It is normal that at first we interpret humiliation as a personal attack but... What if it is not? It may happen that our "aggressor" is really having a bad day and just that day he has found us and we he has made the humiliating comment, or it may be that he or she is already this normal and we have simply crossed.

A good tip is that, in the face of a humiliating comment, instead of saying anything and fighting back angrily, we let us stop in silence and show ourselves to him or her with our mouth ajar and expressing that emotion of surprise. I may not even know that she made a sour comment and, by showing us with that gesture of surprise and displeasure at her words, perhaps she has made an inappropriate comment and feel what you have told us. Moreover, it may be that by understanding what has happened now, he or she is the person who feels ashamed.

If you think that whoever made the humiliating comment didn't really mean to embarrass you in front of others, a good way to react to it is to respond with the appropriate tone, simply but directly, in private. You can use the phrase "I know you didn't want to do it, but when you said that to me, I felt a bit upset."

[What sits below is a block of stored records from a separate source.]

(* Up to 2^49 the rounded logarithm has the ceiling of the exact one. *)
Lemma Math_ceil_log2_exact n :
  0 < n -> n <= 2 ^ 49 -> Math_ceil_log2 n = Finite (Z.of_N (N.log2_up n)).
Proof.
  intros Hpos Hle. unfold Math_ceil_log2. destruct n as [|p]; [lia |].
  set (n := N.pos p) in *. cbv zeta.
  destruct (N.log2_spec n Hpos) as [Hlow Hhigh].
  destruct (N.eqb_spec n (2 ^ N.log2 n)) as [Epow | Enpow].
  - rewrite Epow at 2. rewrite N.log2_up_pow2 by apply N.le_0_l. reflexivity.
  - assert (N.log2_up n = N.log2 n + 1) as Hup.
    { pose proof (N.le_log2_up_succ_log2 n). pose proof (N.le_log2_log2_up n).
      destruct (N.eq_dec (N.log2 n) (N.log2_up n)) as [E | E]; [|lia].
      apply (N.log2_log2_up_exact n Hpos) in E. destruct E as [b Eb].
      exfalso. apply Enpow. rewrite Eb at 1. rewrite Eb, N.log2_pow2 by apply N.le_0_l.
      reflexivity. }
    rewrite Hup.
    assert (N.log2 n <= 48) as Hk.
    { assert (N.log2 n < 49); [|lia].
      apply N.log2_lt_pow2; [exact Hpos |].
      destruct (N.eq_dec n (2 ^ 49)) as [E | E]; [|lia].
      exfalso. apply Enpow. rewrite E at 2. rewrite N.log2_pow2 by lia. exact E. }
    assert (log2_rounds_down n (N.log2 n) = false) as ->; [|reflexivity].
    unfold log2_rounds_down. cbv zeta.
    assert (N.log2 (N.log2 n) <= 5) as Hlog.
    { destruct (N.eq_dec (N.log2 n) 0) as [-> | Hk0]; [cbn; lia |].
      assert (N.log2 (N.log2 n) < 6); [|lia].
      apply N.log2_lt_pow2; [lia |]. change (2 ^ 6) with 64. lia. }
    assert (2 ^ N.log2 n <= 2 ^ (53 - N.log2 (N.log2 n))) as Hpow
      by (apply N.pow_le_mono_r; lia).
    assert (1 <= n - 2 ^ N.log2 n) as Hj by lia.
    generalize dependent (2 ^ (53 - N.log2 (N.log2 n))).
    generalize dependent (2 ^ N.log2 n). intros a Hlow Enpow Hj e Hpow.
    destruct (N.leb_spec a ((n - a) * e)); [reflexivity | nia].
Qed.

(* ===================================================================== *)
(* Output planning                                                       *)
(* ===================================================================== *)

Lemma log2_up_is_ceil fee : 0 < fee -> is_ceil_log2 fee (N.log2_up fee).
Proof.
  intros Hpos. destruct (N.eq_dec fee 1) as [-> | Hne].
  - split; [reflexivity | intros j _; apply N.le_0_l].
  - assert (1 < fee) as Hgt by lia.
    destruct (N.log2_up_spec fee Hgt) as [Hlow Hhigh].
    split; [exact Hhigh |].
    intros j Hj. destruct (N.le_gt_cases (N.log2_up fee) j) as [Hle | Hlt]; [exact Hle |].
    exfalso.
    assert (2 ^ j <= 2 ^ N.pred (N.log2_up fee)) as Hpow
      by (apply N.pow_le_mono_r; lia).
    lia.
Qed.

Lemma blank_count_value feeReserve :
  feeReserve <= 2 ^ 49 ->
  blank_count feeReserve =
  Finite (Z.of_N (if feeReserve =? 0 then 0 else N.max 1 (N.log2_up feeReserve))).
Proof.
  intros Hle. unfold blank_count.
  destruct (N.eqb_spec feeReserve 0) as [-> | Hne]; [reflexivity |].
  rewrite Math_ceil_log2_exact by lia.
  destruct (N.log2_up feeReserve) as [|q]; [reflexivity |].
  rewrite N.max_r by lia. reflexivity.
Qed.


Section PlanningClaims.
Context `{Curve} `{Derivation} `{Entropy} `{TokenFormat}.

(** C1 (code at the failing input).  On a wallet with a seed,
    createSplitPayload called as send calls it with counter 0, amount 1
    and one selected proof of amount 3 plans a keep output (amount 2) and
    a send output (amount 1) whose secrets are both derived from index 0:
    the send group does not start at counter + 1, and index 0 is used
    twice. *)
Theorem createSplitPayload_counter_zero_reuses_index seed keyset p (w : World) :
  _seed (wallet w) = Some seed ->
  proof_amount p = 3 ->
  exists out,
    createSplitPayload 1 [p] keyset None (Some 0) w = (inr out, w) /\
    amounts (snd out) = [2; 1] /\
    secrets (snd out) =
      [derived_secret seed (keys_id keyset) 0; derived_secret seed (keys_id keyset) 0].
Proof.
  intros Hseed Hp.
  destruct (createSplitPayload_derived seed keyset 1 [p] None [1] 0 w Hseed eq_refl)
    as (out & Hrun & Hamounts & Hsecrets).
  exists out. split; [exact Hrun |].
  assert (total_amount [p] - 1 = 2) as Hkeep
    by (unfold total_amount; cbn [fold_left]; rewrite Hp; reflexivity).
  rewrite Hkeep in Hamounts, Hsecrets. auto.
Qed.

(** C6 (amended).  For a fee reserve of at most 2^48, createBlankOutputs
    plans only outputs of amount 1: none when the fee reserve is 0, and
    max(1, ceil(log2(fee reserve))) of them when it is positive.  It
    returns unless a counter is given to a wallet without a seed. *)
Theorem createBlankOutputs_count feeReserve keysetId counter (w : World) :
  feeReserve <= 2 ^ 48 ->
  match fst (createBlankOutputs feeReserve keysetId counter w) with
  | inr out =>
      Forall (fun bm => bm_amount bm = 1) (blindedMessages out) /\
      ((feeReserve = 0 /\ List.length (blindedMessages out) = 0%nat) \/
       (0 < feeReserve /\
        exists k, is_ceil_log2 feeReserve k /\
                  N.of_nat (List.length (blindedMessages out)) = N.max 1 k))
  | inl e => e = NoSeed /\ counter <> None /\ _seed (wallet w) = None
  end.
Proof.
  intros Hbound.
  unfold createBlankOutputs. rewrite blank_count_value by lia.
  set (n := if feeReserve =? 0 then 0 else N.max 1 (N.log2_up feeReserve)).
  assert ((match Finite (Z.of_N n) with
           | Finite 0%Z => []
           | _ => Array_fill (Finite (Z.of_N n)) 1
           end) = repeat 1 (N.to_nat n)) as ->.
  { destruct n as [|q]; reflexivity. }
  rewrite createBlindedMessages_unfold.
  assert (forall seed,
    let out := createBlindedMessages_from seed keysetId counter (repeat 1 (N.to_nat n)) 0
                 (rng w) in
    Forall (fun bm => bm_amount bm = 1) (fst (fst (fst out))) /\
    ((feeReserve = 0 /\ List.length (fst (fst (fst out))) = 0%nat) \/
     (0 < feeReserve /\
      exists k, is_ceil_log2 feeReserve k /\
                N.of_nat (List.length (fst (fst (fst out)))) = N.max 1 k))) as Hshape.
  { intros seed out.
    destruct (createBlindedMessages_from_shape seed keysetId counter
                (repeat 1 (N.to_nat n)) 0 (rng w)) as (Hamounts & _ & _ & _).
    fold out in Hamounts.
    assert (List.length (fst (fst (fst out))) = N.to_nat n) as Hlen.
    { rewrite <- (List.length_map bm_amount), Hamounts, List.repeat_length. reflexivity. }
    split.
    - apply Forall_forall. intros bm Hin.
      apply (List.in_map bm_amount) in Hin. rewrite Hamounts in Hin.
      apply List.repeat_spec in Hin. exact Hin.
    - rewrite Hlen. unfold n. destruct (N.eqb_spec feeReserve 0) as [-> | Hne].
      + left. split; reflexivity.
      + right. split; [lia |]. exists (N.log2_up feeReserve).
        split; [apply log2_up_is_ceil; lia | apply N2Nat.id]. }
  destruct counter as [c|], (_seed (wallet w)) as [s|]; cbn [fst blindedMessages];
    try apply Hshape.
  repeat split. discriminate.
Qed.

(** C8.  With a seed, createBlindedMessages is a function of the seed,
    the keyset id, the counter and the amounts: two runs, whatever the
    state of the entropy source and of the rest of the wallet, return the
    same blinded messages, secrets and blinding factors, and neither run
    draws from the entropy source. *)
Theorem createBlindedMessages_deterministic seed keysetId c amounts0 (w1 w2 : World) :
  _seed (wallet w1) = Some seed ->
  _seed (wallet w2) = Some seed ->
  (exists out,
     fst (createBlindedMessages amounts0 keysetId (Some c) w1) = inr out /\
     fst (createBlindedMessages amounts0 keysetId (Some c) w2) = inr out) /\
  rng (snd (createBlindedMessages amounts0 keysetId (Some c) w1)) = rng w1 /\
  rng (snd (createBlindedMessages amounts0 keysetId (Some c) w2)) = rng w2.
Proof.
  intros H1' H2'.
  rewrite (createBlindedMessages_derived seed keysetId c amounts0 w1 H1').
  rewrite (createBlindedMessages_derived seed keysetId c amounts0 w2 H2').
  cbn [fst snd]. split; [eexists; split; reflexivity | split; reflexivity].
Qed.
End PlanningClaims.

(* ===================================================================== *)
(* send                                                                  *)
(* ===================================================================== *)

Section SendClaims.
Context `{Curve} `{Derivation} `{Entropy} `{TokenFormat}.
Variable mint : CashuMint.

(** C4.  Under a mint that answers a split with one signature per
    requested output, in request order and for the requested amounts,
    every send that returns hands out send proofs worth the amount (the
    total of the preference when one is given), and send proofs and
    returned change together are worth the input proofs. *)
Theorem send_conserves_value amount proofs preference counter (w w' : World) result :
  signs_as_requested mint ->
  send mint amount proofs preference counter w = (inr result, w') ->
  total_amount (send_proofs result)
    = match preference with
      | Some p => preference_total p
      | None => amount
      end /\
  total_amount (send_proofs result) + total_amount (returnChange result)
    = total_amount proofs.
Proof.
  intros Hmint. unfold send.
  set (a := match preference with
            | Some p => preference_total p
            | None => amount
            end).
  unfold bind at 1. destruct (initKeys mint w) as [[e|keyset] w1]; [discriminate |].
  destruct (select_prefix a proofs 0 [] []) as (s & k & Hsk & Hfold).
  rewrite Hfold. cbn [List.app]. rewrite N.add_0_l.
  destruct (N.ltb_spec (total_amount s) a) as [Hlt | Hge]; [discriminate |].
  destruct (_ || _) eqn:Hbranch.
  - unfold splitReceive. cbv zeta. unfold bind at 1.
    destruct (createSplitPayload a s keyset preference counter w1)
      as [[e|[payload out]] w2] eqn:Eplan; [discriminate |].
    apply createSplitPayload_shape in Eplan.
    destruct Eplan as (sendAmounts & Hsend & Hamounts & Hmsgs & _ & Hpayload & _ & _).
    unfold bind at 1. unfold request.
    destruct (mint_split mint (calls w2) payload) as [f|signatures] eqn:Eswap;
      [discriminate |].
    apply Hmint in Eswap. unfold bind at 1. unfold lift.
    destruct (constructProofs signatures (rs out) (secrets out) keyset)
      as [e|proofs0] eqn:Eproofs; [discriminate |].
    apply constructProofs_amounts in Eproofs.
    assert (List.map proof_amount proofs0
            = default_split (total_amount s - a) ++ sendAmounts) as Hmap.
    { rewrite Eproofs, Eswap, Hpayload. cbn [split_outputs]. congruence. }
    destruct (keep_exact (total_amount s - a) (default_split (total_amount s - a))
                sendAmounts (default_split_positive _) proofs0 0 [] Hmap)
      as (k' & s' & Hks & Hk' & Hs' & Hloop).
    { rewrite default_split_sum. lia. }
    rewrite Hloop. unfold ret. intros [= <- <-]. cbn [send_proofs returnChange List.app].
    assert (total_amount s' = a) as Hs'a.
    { rewrite total_amount_sumN, Hs'. eapply splitAmount_sum; eauto. }
    assert (total_amount k' = total_amount s - a) as Hk'a.
    { rewrite total_amount_sumN, Hk'. apply default_split_sum. }
    split; [exact Hs'a |].
    rewrite Hsk, !total_amount_app, Hs'a, Hk'a. lia.
  - unfold ret. intros [= <- <-]. cbn [send_proofs returnChange].
    apply Bool.orb_false_elim in Hbranch. destruct Hbranch as [Hnlt Hpref].
    apply N.ltb_ge in Hnlt.
    split; [lia |]. rewrite Hsk, total_amount_app. lia.
Qed.

(** C3 (amended).  When the proofs send selects are worth the amount
    exactly and no preference is given, send performs no swap: after
    initKeys it returns the selected input proofs themselves as send and
    the unselected rest as change, and sends nothing else to the mint. *)
Theorem send_exact_returns_selected amount selected rest counter keyset (w w1 : World) :
  initKeys mint w = (inr keyset, w1) ->
  fold_left (select_step amount) (selected ++ rest) (0, [], [])
    = (amount, selected, rest) ->
  send mint amount (selected ++ rest) None counter w
    = (inr (mkSendResponse rest selected), w1).
Proof.
  intros Hkeys Hselect. unfold send. unfold bind. rewrite Hkeys, Hselect.
  rewrite N.ltb_irrefl. reflexivity.
Qed.
End SendClaims.
Definition listing_plan (W : World) (rl : string) (cmd : option string)
  (p fspath : string) : attempt (option string * effect) :=
  match listdir W fspath with
  | None =>
      Gives
        (None,
         error_effect W rl cmd 404 (Some "No permission to list directory")
           None)
  | Some names =>
      match listing_html W fspath p names with
      | None => Throws UnicodeEncodeError
      | Some encoded =>
          Gives
            (Some encoded,
             reply_effect rl 200
               (reply_head W 200 "OK" ++
                [ header_line "Content-type"
                    ("text/html; charset=" ++ getfilesystemencoding W);
                  header_line "Content-Length" (Py.str (Py.len encoded)) ]))
      end
  end.

Definition head_plan (W : World) (d rl : string) (cmd : option string)
  (p : string) (hs : list (string * string))
  : attempt (option string * effect) :=
  let fspath := translate_path W d p in
  if isdir W fspath then
    match urlsplit W p with
    | None => Throws ValueError
    | Some parts =>
        if negb (Py.endswith (url_path parts) "/") then
          Gives
            (None,
             reply_effect rl 301
               (reply_head W 301 "Moved Permanently" ++
                [ header_line "Location" (urlunsplit W (with_slash parts));
                  header_line "Content-Length" "0" ]))
        else match find_index W fspath with
             | Some index => file_plan W rl cmd hs index
             | None => listing_plan W rl cmd p fspath
             end
    end
  else file_plan W rl cmd hs fspath.

Definition with_bodies (e : effect) (extra : list chunk) : effect :=
  mkEffect (logged e) (front e) (bodies e ++ extra) (closes e).

Definition GET_effect (W : World) (d rl : string) (cmd : option string)
  (p : string) (hs : list (string * string)) : attempt effect :=
  match head_plan W d rl cmd p hs with
  | Throws x => Throws x
  | Gives (Some source, e) => Gives (with_bodies e (copied source))
  | Gives (None, e) => Gives e
  end.

Definition HEAD_effect (W : World) (d rl : string) (cmd : option string)
  (p : string) (hs : list (string * string)) : attempt effect :=
  match head_plan W d rl cmd p hs with
  | Throws x => Throws x
  | Gives (_, e) => Gives e
  end.

(** What [parse_request] makes of a request. *)
Inductive outcome :=
| Silent
| Failed (version : string) (cmd : option string) (code : Z)
    (message : string) (explain : option string)
| Parsed (version command p : string) (hs : list (string * string)).

Definition request_line (r : request) : string :=
  Py.rstrip Py.is_crlf (raw_requestline r).

(** The version in force after [if len(words) >= 3: ...], or the error
    sent there. *)
Definition version_outcome (W : World) (words : list string)
  : (Z * string) + string :=
  if (3 <=? length words)%nat then
    match parse_version W (last words "") with
    | None =>
        inl (400, "Bad request version (" ++ py_repr W (last words "") ++ ")")
    | Some (version_number, base_version_number) =>
        if Py.pair_geb version_number (2, 0)
        then inl (505, "Invalid HTTP version (" ++ base_version_number ++ ")")
        else inr (last words "")
    end
  else inr default_request_version.

Definition path_of (p : string) : string :=
  if Py.startswith p "//" then "/" ++ Py.lstrip Py.is_slash p else p.

Definition parse_outcome (W : World) (r : request) : outcome :=
  let words := Py.split (request_line r) in
  if (length words =? 0)%nat then Silent
  else
    match version_outcome W words with
    | inl (code, message) =>
        Failed default_request_version None code message None
    | inr version =>
        if negb ((2 <=? length words)%nat && (length words <=? 3)%nat) then
          Failed version None 400
            ("Bad request syntax (" ++ py_repr W (request_line r) ++ ")") None
        else if (length words =? 2)%nat
                && negb (String.eqb (nth 0 words "") "GET") then
          Failed version None 400
            ("Bad HTTP/0.9 request type (" ++ py_repr W (nth 0 words "") ++ ")")
            None
        else
          match raw_headers r with
          | LineTooLong err =>
              Failed version (Some (nth 0 words "")) 431 "Line too long"
                (Some err)
          | TooManyHeaders err =>
              Failed version (Some (nth 0 words "")) 431 "Too many headers"
                (Some err)
          | Headers hs =>
              Parsed version (nth 0 words "") (path_of (nth 1 words "")) hs
          end
    end.

(** The response to a request: the request version it is sent under and
    the effect, or the exception that leaves the method before anything
    is sent; [None] when nothing is answered. *)
Definition response (W : World) (d : string) (r : request)
  : option (string * attempt effect) :=
  if 65536 <? Py.len (raw_requestline r) then
    Some ("", Gives (error_effect W "" (Some "") 414 None None))
  else if Py.is_empty (raw_requestline r) then None
  else
    match parse_outcome W r with
    | Silent => None
    | Failed version cmd code message explain =>
        Some (version,
              Gives (error_effect W (request_line r) cmd code (Some message)
                       explain))
    | Parsed version command p hs =>
        Some (version,
              if String.eqb ("do_" ++ command) "do_GET"
              then GET_effect W d (request_line r) (Some command) p hs
              else if String.eqb ("do_" ++ command) "do_HEAD"
              then HEAD_effect W d (request_line r) (Some command) p hs
              else Gives
                     (error_effect W (request_line r) (Some command) 501
                        (Some ("Unsupported method ("
                               ++ py_repr W command ++ ")"))
                        None))
    end.

(** The chunks a handler of class [cls] writes for a response. *)
Definition written (cls : handler_class)
  (resp : option (string * attempt effect)) : list chunk :=
  match resp with
  | Some (version, Gives e) =>
      block cls (String.eqb version "HTTP/0.9") (front e) ++ bodies e
  | _ => []
  end.

Definition logs_of (resp : option (string * attempt effect))
  : list log_entry :=
  match resp with
  | Some (_, Gives e) => logged e
  | _ => []
  end.

(** The exception that leaves [handle_one_request] on a healthy
    connection. *)
Definition escapes (resp : option (string * attempt effect)) : option exn :=
  match resp with
  | Some (_, Throws x) => Some x
  | _ => None
  end.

If the case is that he wants to embarrass us yes or yes, we must be clear: no matter what we have done wrong, we do not deserve a humiliation for it. It is true that we must take responsibility for our actions and make amends for the mistake we have made, now, we must not think that making a mistake means that we are people who should be denigrated.

If a person wants us to feel bad about ourselves, the problem is most likely in them, that it is frustrated with their lives and feel the need to try to find fault or humiliate others to try to reaffirm. Of course, that is pathological behavior.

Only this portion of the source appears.